At WOW Spazio Fumetto there is the chance to explore more illustrations made by Raoul Verdini for Gianni Rodari's Il Romanzo di Cipollino (1951), an ingenious novel for children and a parable set in the world of vegetables rendered in vivid drawings.
Art-wise nature can be admired in different ways: there is an unusual representation of nature in Remo Bianco's '60s "Snow Sculptures", little scenes covered in artificial snow trapped in glass boxes that manage to take the visitors to a fantasy and imaginary realm.
Nature erupts in all its force and dnyamism in the tree wrapping around the building of the Studio Museo Francesco Messina: this is Leonardo Nava's installation (made by weaving 5,500 nut tree branches and literally sculpting them to form a sinuous shape sensually embracing the perfect architectural lines of the building), or can be admired in the still life paintings from the 1600s and 1700s, like the ones in the Geo Poletti collection at Palazzo Reale, or by Joseph Nigg at Pinacoteca Ambrosiana. Nigg painted flowers for a Vienna-based porcelain manufacturer between 1805 to 1843 (visitors should maybe try and spot a connection between the paintings of flowers in the various exhibitions at Milano Museo City and in Prada's A/W 19 collection).
At the same venue it is also possible to admire traditional garments strongly linked with anthropology such as a cape employed in cannibalistic ceremonies by the Tupinamba populations.
The cloak is a scary object, but it is also beautifully made with 5,300 feathers of ibis rubra appliqued on a cotton net, a traditional technique employed by these populations in the 16th and 17th centuries.
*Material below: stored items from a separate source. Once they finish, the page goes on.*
(* ===== verification/SyncSteps.v ===== *)
(** * The steps of a wait

    What the routines of [Wait] do to a server that satisfies [sync_ok]: asking
    a sync object, acquiring it, unlinking the entries of a wait, ending a wait
    and checking one. *)

From stdpp Require Import base list gmap fin_maps.
From S2P Require Import Prelude Access Object ObjectInv Handle HandleInv HandleThms Wait SyncInv.

Open Scope Z_scope.
Open Scope server_scope.

(** ** Asking a sync object *)

(** Whether thread [t] can acquire a sync object. *)
Definition sync_ready (t : tid) (d : obj_data) : bool :=
  match d with
  | event_sync_data _ signaled => signaled
  | semaphore_sync_data count _ => 0 <? count
  | mutex_sync_data owner count _ => (count =? 0) || bool_decide (owner = Some t)
  | keyed_event_data => true
  | _ => false
  end.

Definition object_ready (s : server) (t : tid) (o : oid) : bool :=
  match sync_at (objs s) o ≫= λ so, objs s !! so with
  | Some sob => sync_ready t (data sob)
  | None => false
  end.

Lemma object_ready_sync s t o so sob :
  sync_at (objs s) o = Some so → objs s !! so = Some sob → object_ready s t o = sync_ready t (data sob).
Proof. intros Hsy Hso. unfold object_ready. rewrite Hsy. simpl. by rewrite Hso. Qed.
Infinitely less disturbing but equally intriguing the Flemish tapestries at the Poldi Pezzoli Museum introduce visitors to a different technique that artisans employed to create intricate images of vegetables, flowers, fruits and symbolical animals on textiles.
Yet maybe impenitent fashionistas and Haute Couture lovers will prefer the evening gowns from the Armani Privé collections (2009, 2011 and 2012) on display at Armani Silos.
Fashion fans who are interested in technical studies of garments should head instead to Palazzo Morando to explore a selection of jackets and blouses designed by the late Gianfranco Ferrè between the end of the '80s and the early '90s.
Among them there are also sartorial experiments and hybrid garments such as jackets characterised by a blouse-like construction, like the one in a crêpe taffeta fabric with a rose motif inspired by the 1800s, but designed in 1988.
While Milano Museo City allows to explore several museums, galleries and institutions with unique installations, it only lasts for one weekend, but quite a few of the exhibitions involved in this celebration of all forms of arts will be open throughout March, offering the chance to locals and tourists to catch up with what they may have missed during these three hectic days of cultural events.